--- BRIEF ---
Return the run of lines below that opens with the line containing "keyed_wf t →" and closes with the line containing "apply issue_state|exact Hso].", keeping each one exact.

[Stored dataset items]
(* ===== verification/Invisible.v ===== *)
(** The dedup of driver calls cannot be seen ([engine/crates/graphics],
    [renderergl/handler.rs]).

    A batch is run twice from one state: by the handler, and by the handler that
    issues every call.  Results and manager agree, the calls left out changed
    nothing, and every drawing call meets a context it cannot tell from the other.

    Contexts are taken one by one: what [state] describes is the bindings of a
    context, and the uniforms of the programs it uses, which [check_owner] keeps
    to one canvas. *)
From S2P Require Import Prelude FrameDamage Keyed Budget Commands Shadow FrameStats StateTracker Driver Errors Handler Dedup.

Set Default Proof Using "Type".

(** * Runs of calls *)

Section world.
Context `{Drv : !GlDriver}.

Definition World : Type := BoundContext → context.
#[global] Instance World_equiv : Equiv World := λ w w', ∀ b, w b ≡ w' b.

#[global] Instance World_equivalence : Equivalence (≡@{World}).
Proof.
  split.
  - intros w b. reflexivity.
  - intros w w' H b. symmetry. apply H.
  - intros w w' w'' H H' b. etrans; [apply H|apply H'].
Qed.

Definition play (w : World) (e : Event) : World := λ b, if bool_decide (b = e.1) then issue (w b) e.2 else w b.
Definition play_all (w : World) (l : list Event) : World := foldl play w l.

#[global] Instance play_proper : Proper ((≡) ==> (=) ==> (≡)) play.
Proof. intros w w' H e ? <- b. unfold play. case_bool_decide; [by apply issue_proper|apply H]. Qed.

#[global] Instance play_all_proper : Proper ((≡) ==> (=) ==> (≡)) play_all.
Proof.
  intros w w' H l ? <-. revert w w' H. induction l as [|e l IH]; intros w w' H; [done|]. cbn. apply IH. by rewrite H.
Qed.

Fixpoint accepted (w : World) (l : list Event) : Prop :=
  match l with
  | [] => True
  | e :: l => accepts (w e.1) e.2 ∧ accepted (play w e) l
  end.

Lemma accepted_app w l l' : accepted w (l ++ l') ↔ accepted w l ∧ accepted (play_all w l) l'.
Proof. revert w. induction l as [|e l IH]; intros w; cbn; [naive_solver|]. rewrite IH. naive_solver. Qed.

(** The calls whose effect is seen: they draw, or compute from what is bound. *)
Definition draws (c : GlCall) : bool :=
  match c with
  | gl_clear _ | gl_draw_arrays _ _ _ | gl_draw_elements _ _ _ _ | gl_draw_arrays_instanced _ _ _ _
  | gl_draw_elements_instanced _ _ _ _ _ | gl_generate_mipmap _ => true
  | _ => false
  end.

(** The drawing calls of a run, each with the context it meets. *)
Fixpoint drawn (w : World) (l : list Event) : list (context * GlCall) :=
  match l with
  | [] => []
  | e :: l => (if draws e.2 then [(w e.1, e.2)] else []) ++ drawn (play w e) l
  end.

(** The second run is the first less calls that would have changed nothing. *)
Inductive elided : World → list Event → list Event → Prop :=
  | elided_nil w : elided w [] []
  | elided_keep w e l l' : elided (play w e) l l' → elided w (e :: l) (e :: l')
  | elided_skip w e l l' :
      draws e.2 = false → issue (w e.1) e.2 ≡ w e.1 → elided (play w e) l l' → elided w (e :: l) l'.

Lemma elided_refl w l : elided w l l.
Proof. revert w. induction l; intros w; constructor; auto. Qed.

Lemma elided_app w l1 l1' l2 l2' :
  elided w l1 l1' → elided (play_all w l1) l2 l2' → elided w (l1 ++ l2) (l1' ++ l2').
Proof. induction 1; cbn; intros; [done|constructor; auto|constructor; auto]. Qed.

Lemma play_skip w e : issue (w e.1) e.2 ≡ w e.1 → play w e ≡ w.
Proof. intros H b. unfold play. case_bool_decide; [by subst|done]. Qed.

Lemma elided_world w w0 l l' : w0 ≡ w → elided w l l' → play_all w l ≡ play_all w0 l'.
Proof.
  intros Hw H. revert w0 Hw. induction H as [w|w e l l' H IH|w e l l' Hd He H IH]; intros w0 Hw; cbn.
  - done.
  - apply IH. by rewrite Hw.
  - apply IH. by rewrite (play_skip w e He).
Qed.

Definition same_sight : relation (context * GlCall) := λ x y, x.1 ≡ y.1 ∧ x.2 = y.2.

Lemma elided_drawn w w0 l l' : w0 ≡ w → elided w l l' → Forall2 same_sight (drawn w l) (drawn w0 l').
Proof.
  intros Hw H. revert w0 Hw. induction H as [w|w e l l' H IH|w e l l' Hd He H IH]; intros w0 Hw; cbn.
  - constructor.
  - apply Forall2_app; [|apply IH; by rewrite Hw]. destruct (draws e.2); [|constructor].
    apply Forall2_cons. split; [|constructor]. split; [|done]. cbn. symmetry. apply Hw.
  - rewrite Hd. cbn. apply IH. by rewrite (play_skip w e He).
Qed.

Lemma elided_sublist w l l' : elided w l l' → l' `sublist_of` l.
Proof. induction 1; by constructor. Qed.
End world.

(** * Agreement of a manager with the contexts *)

Definition shadow (cm : CanvasManager) (id : Z) : CanvasGLState :=
  default gl_state_default (keyed_view (gl_state cm) id).

Record good_world `{Drv : !GlDriver} (cm : CanvasManager) (w : World) : Prop := {
  good_keyed : keyed_wf (gl_state cm);
  good_names id : names_ok (names_of cm id);
  good_shaped id : shaped (names_of cm id) (shadow cm id);
  good_sound id : sound (names_of cm id) (shadow cm id) (state (w (Canvas id)));
  good_shared id : canvas_uses_shared_2d cm id = false;
}.

(** What the agreement is about, and the handler leaves alone but for the tracker. *)
Definition base (cm : CanvasManager) :=
  (canvases cm, shared_2d cm, contexts_2d cm, programs cm, buffers cm, textures cm, framebuffers cm, renderbuffers cm,
   vaos cm).

Record idle (cm cm' : CanvasManager) : Prop := { idle_base : base cm' = base cm; idle_state : gl_state cm' = gl_state cm }.

Lemma idle_refl cm : idle cm cm.
Proof. done. Qed.

Lemma base_names cm cm' id : base cm' = base cm → names_of cm' id = names_of cm id.
Proof. unfold base. intros [= E E1 E2 E3 E4 E5 E6 E7 E8]. unfold names_of, get_drawing_buffer_fbo. congruence. Qed.

Lemma base_shared cm cm' id : base cm' = base cm → canvas_uses_shared_2d cm' id = canvas_uses_shared_2d cm id.
Proof. unfold base. intros [= E E1 E2 E3 E4 E5 E6 E7 E8]. unfold canvas_uses_shared_2d. by rewrite E1, E2. Qed.

Lemma good_idle `{!GlDriver} cm cm' w : idle cm cm' → good_world cm w → good_world cm' w.
Proof.
  intros [Hb Hs] [Hk Hn Hsh Hso Hu].
  split; intros; rewrite ?(base_names cm), ?(base_shared cm) by done; unfold shadow in *; rewrite ?Hs; done.
Qed.

(** * Two runs *)

Section related.
Context `{Drv : !GlDriver}.

Definition related {A} (m m' : M A) (Q : A → CanvasManager → Prop) (cm : CanvasManager) (w : World) : Prop :=
  ∀ r l' cm', m' cm = (r, l', cm') → accepted w l' →
  ∃ l, m cm = (r, l, cm') ∧ elided w l' l ∧ good_world cm' (play_all w l') ∧ ∀ a, r = Ret a → Q a cm'.

Lemma related_bind {A B} (m m' : M A) (f f' : A → M B) P Q cm w :
  related m m' P cm w → (∀ a cm w, good_world cm w → P a cm → related (f a) (f' a) Q cm w) →
  related (m ≫= f) (m' ≫= f') Q cm w.
Proof.
  intros Hm Hf r l' cm'. unfold mbind, M_bind. destruct (m' cm) as [[r1 l1'] cm1] eqn:E1. intros Hr Ha.
  assert (Ha1 : accepted w l1').
  { destruct r1; simplify_eq; try done. destruct (f' a cm1) as [[r2 l2'] cm2]. simplify_eq. by apply accepted_app in Ha as [? _]. }
  destruct (Hm r1 l1' cm1 E1 Ha1) as (l1 & -> & Hel & Hg & HP). destruct r1 as [a|e| |]; simplify_eq; try (by exists l1).
  destruct (f' a cm1) as [[r2 l2'] cm2] eqn:E2. simplify_eq. apply accepted_app in Ha as [_ Ha].
  destruct (Hf a cm1 _ Hg (HP a eq_refl) _ _ _ E2 Ha) as (l2 & -> & Hel2 & Hg2 & HQ).
  exists (l1 ++ l2). unfold play_all in *. rewrite foldl_app. split; [done|]. split; [|done]. by apply elided_app.
Qed.

(** A computation that makes no call and leaves the tracker alone. *)
Lemma related_silent {A} (m : M A) Q cm w :
  good_world cm w →
  (∃ r cm', m cm = (r, [], cm') ∧ idle cm cm' ∧ ∀ a, r = Ret a → Q a cm') →
  related m m Q cm w.
Proof.
  intros Hg (r & cm' & E & Hi & HQ) r' l' cm''. rewrite E. intros [= <- <- <-] _. exists [].
  split; [done|]. split; [constructor|]. split; [by apply (good_idle cm)|done].
Qed.

Lemma related_mono {A} (m m' : M A) (P Q : A → CanvasManager → Prop) cm w :
  (∀ a cm, P a cm → Q a cm) → related m m' P cm w → related m m' Q cm w.
Proof. intros HPQ H r l' cm' E Ha. destruct (H r l' cm' E Ha) as (l & ? & ? & ? & ?). exists l. naive_solver. Qed.

Lemma related_ret {A} (a : A) (Q : A → CanvasManager → Prop) cm w :
  good_world cm w → Q a cm → related (mret a) (mret a) Q cm w.
Proof. intros. apply related_silent; [done|]. exists (Ret a), cm. split; [done|]. split; [done|]. by intros ? [= <-]. Qed.

(** A call that sets no state the tracker follows. *)
Lemma related_call c Q cm w :
  (∀ d, call_writes d c = []) → good_world cm w → Q tt cm → related (gl_call c) (gl_call c) Q cm w.
Proof.
  intros Hc Hg HQ r l' cm' [= <- <- <-] [Ha _]. cbn in Ha. exists [(bound cm, c)]. split; [done|].
  split; [apply elided_refl|]. split; [|by intros [] _].
  destruct Hg as [Hk Hn Hsh Hso Hu]. split; try done. intros id. cbn. unfold play. cbn [fst snd].
  case_bool_decide as E; [|apply Hso]. eapply sound_equiv; [|apply Hso]. rewrite <- E in Ha.
  rewrite (issue_state _ _ Ha). symmetry. apply after_same. by rewrite Hc.
Qed.

(** An update of the tracker that changes no claim. *)
Lemma related_on_state id f Q cm w :
  (∀ N s, shaped N s → shaped N (f s) ∧ ∀ k, claim N (f s) k = claim N s k) →
  good_world cm w → (∀ t, Q tt (cm <| gl_state := t |>)) →
  related (on_state id (λ s, (tt, f s))) (on_state id (λ s, (tt, f s))) Q cm w.
Proof.
  intros Hf Hg HQ r l' cm'. unfold on_state.
  pose proof (entry_modify_spec gl_state_default (gl_state cm) id (λ s, (tt, f s)) (good_keyed _ _ Hg)) as H.
  cbn zeta beta in H. destruct H as (t & -> & Hk & Hv). intros [= <- <- <-] _. exists []. split; [done|].
  split; [constructor|]. split; [|by intros [] _]. destruct Hg as [_ Hn Hsh Hso Hu].
  split; [exact Hk|exact Hn| | |exact Hu]; intros j; unfold shadow in *; cbn [gl_state set_field]; rewrite Hv.
  - destruct (Z.eqb_spec j id) as [->|]; [|apply Hsh]. by apply Hf, Hsh.
  - destruct (Z.eqb_spec j id) as [->|]; [|apply Hso]. intros k v. cbn [default].
    destruct (Hf _ _ (Hsh id)) as [_ ->]. apply Hso.
Qed.

(** ** A guarded call *)

Lemma entry_modify_fst_snd {R V} d (t : CanvasKeyed V) id (f : V → R * V) :
  keyed_wf t → let r := f (default d (keyed_view t id)) in
  ∃ t', entry_modify d t id f = (r.1, t') ∧ keyed_wf t' ∧
    ∀ j, keyed_view t' j = if j =? id then Some r.2 else keyed_view t j.
Proof. intros Hk. pose proof (entry_modify_spec d t id f Hk) as H. cbn zeta. by destruct (f _). Qed.

Lemma update_spec id f cm :
  keyed_wf (gl_state cm) →
  let r := f {| gl := shadow cm id; diag := hot cm |} in
  ∃ t, update id f cm = (Ret r.1, [], cm <| gl_state := t |> <| hot := diag r.2 |>) ∧ keyed_wf t ∧
    ∀ j, keyed_view t j = if j =? id then Some (gl r.2) else keyed_view (gl_state cm) j.
Proof.
  intros Hk. unfold update, mbind, M_bind, gets, on_state.
  destruct (entry_modify_fst_snd gl_state_default (gl_state cm) id
    (λ s, let '(b, t) := f {| gl := s; diag := hot cm |} in ((b, diag t), gl t)) Hk) as (t & E & Hk' & Hv).
  rewrite E. fold (shadow cm id) in Hv |- *. exists t. unfold shadow in *.
  revert Hv. destruct (f _) as [b t']. done.
Qed.

Lemma related_guarded id f c Q cm w :
  good_world cm w → bound cm = Canvas id → draws c = false → (∀ cm', Q tt cm') →
  tracks (names_of cm id) f c (shadow cm id) (state (w (Canvas id))) →
  related (guarded (λ b, b) id f c) (guarded (λ _, true) id f c) Q cm w.
Proof.
  intros Hg Hb Hd HQ Ht r l' cm'. unfold guarded.
  destruct (update_spec id f cm (good_keyed _ _ Hg)) as (t & E & Hk & Hv). specialize (Ht (hot cm)).
  destruct (f {| gl := shadow cm id; diag := hot cm |}) as [b t']. cbn [fst snd] in *. cbn zeta in Ht.
  destruct Ht as (Hsh & Hso & Hskip). unfold mbind, M_bind. rewrite E. cbn [gl_call app]. intros [= <- <- <-] [Ha _].
  cbn [bound set_field fst snd] in *. rewrite Hb in *.
  exists (if b then [(Canvas id, c)] else []). split; [by destruct b; cbn; rewrite ?Hb|].
  split.
  { destruct b; [apply elided_refl|]. apply elided_skip; [done| |constructor]. cbn [fst snd].
    by apply issue_again, Hskip. }
  split; [|by intros [] _]. destruct Hg as [_ Hn Hsh' Hso' Hu].
  split; [exact Hk|exact Hn| | |exact Hu]; intros j; unfold shadow in *; cbn [gl_state set_field play_all foldl]; rewrite Hv.
  - destruct (Z.eqb_spec j id) as [->|]; [exact Hsh|apply Hsh'].
  - unfold play. cbn [fst snd]. destruct (Z.eqb_spec j id) as [->|].
    + rewrite bool_decide_eq_true_2 by done. eapply sound_equiv; [symmetry; by apply issue_state|exact Hso].
    + rewrite bool_decide_eq_false_2 by congruence. apply Hso'.
Qed.
End related.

--- RESULT ---
  keyed_wf t → let r := f (default d (keyed_view t id)) in
  ∃ t', entry_modify d t id f = (r.1, t') ∧ keyed_wf t' ∧
    ∀ j, keyed_view t' j = if j =? id then Some r.2 else keyed_view t j.
Proof. intros Hk. pose proof (entry_modify_spec d t id f Hk) as H. cbn zeta. by destruct (f _). Qed.

Lemma update_spec id f cm :
  keyed_wf (gl_state cm) →
  let r := f {| gl := shadow cm id; diag := hot cm |} in
  ∃ t, update id f cm = (Ret r.1, [], cm <| gl_state := t |> <| hot := diag r.2 |>) ∧ keyed_wf t ∧
    ∀ j, keyed_view t j = if j =? id then Some (gl r.2) else keyed_view (gl_state cm) j.
Proof.
  intros Hk. unfold update, mbind, M_bind, gets, on_state.
  destruct (entry_modify_fst_snd gl_state_default (gl_state cm) id
    (λ s, let '(b, t) := f {| gl := s; diag := hot cm |} in ((b, diag t), gl t)) Hk) as (t & E & Hk' & Hv).
  rewrite E. fold (shadow cm id) in Hv |- *. exists t. unfold shadow in *.
  revert Hv. destruct (f _) as [b t']. done.
Qed.

Lemma related_guarded id f c Q cm w :
  good_world cm w → bound cm = Canvas id → draws c = false → (∀ cm', Q tt cm') →
  tracks (names_of cm id) f c (shadow cm id) (state (w (Canvas id))) →
  related (guarded (λ b, b) id f c) (guarded (λ _, true) id f c) Q cm w.
Proof.
  intros Hg Hb Hd HQ Ht r l' cm'. unfold guarded.
  destruct (update_spec id f cm (good_keyed _ _ Hg)) as (t & E & Hk & Hv). specialize (Ht (hot cm)).
  destruct (f {| gl := shadow cm id; diag := hot cm |}) as [b t']. cbn [fst snd] in *. cbn zeta in Ht.
  destruct Ht as (Hsh & Hso & Hskip). unfold mbind, M_bind. rewrite E. cbn [gl_call app]. intros [= <- <- <-] [Ha _].
  cbn [bound set_field fst snd] in *. rewrite Hb in *.
  exists (if b then [(Canvas id, c)] else []). split; [by destruct b; cbn; rewrite ?Hb|].
  split.
  { destruct b; [apply elided_refl|]. apply elided_skip; [done| |constructor]. cbn [fst snd].
    by apply issue_again, Hskip. }
  split; [|by intros [] _]. destruct Hg as [_ Hn Hsh' Hso' Hu].
  split; [exact Hk|exact Hn| | |exact Hu]; intros j; unfold shadow in *; cbn [gl_state set_field play_all foldl]; rewrite Hv.
  - destruct (Z.eqb_spec j id) as [->|]; [exact Hsh|apply Hsh'].
  - unfold play. cbn [fst snd]. destruct (Z.eqb_spec j id) as [->|].
    + rewrite bool_decide_eq_true_2 by done. eapply sound_equiv; [symmetry; by apply issue_state|exact Hso].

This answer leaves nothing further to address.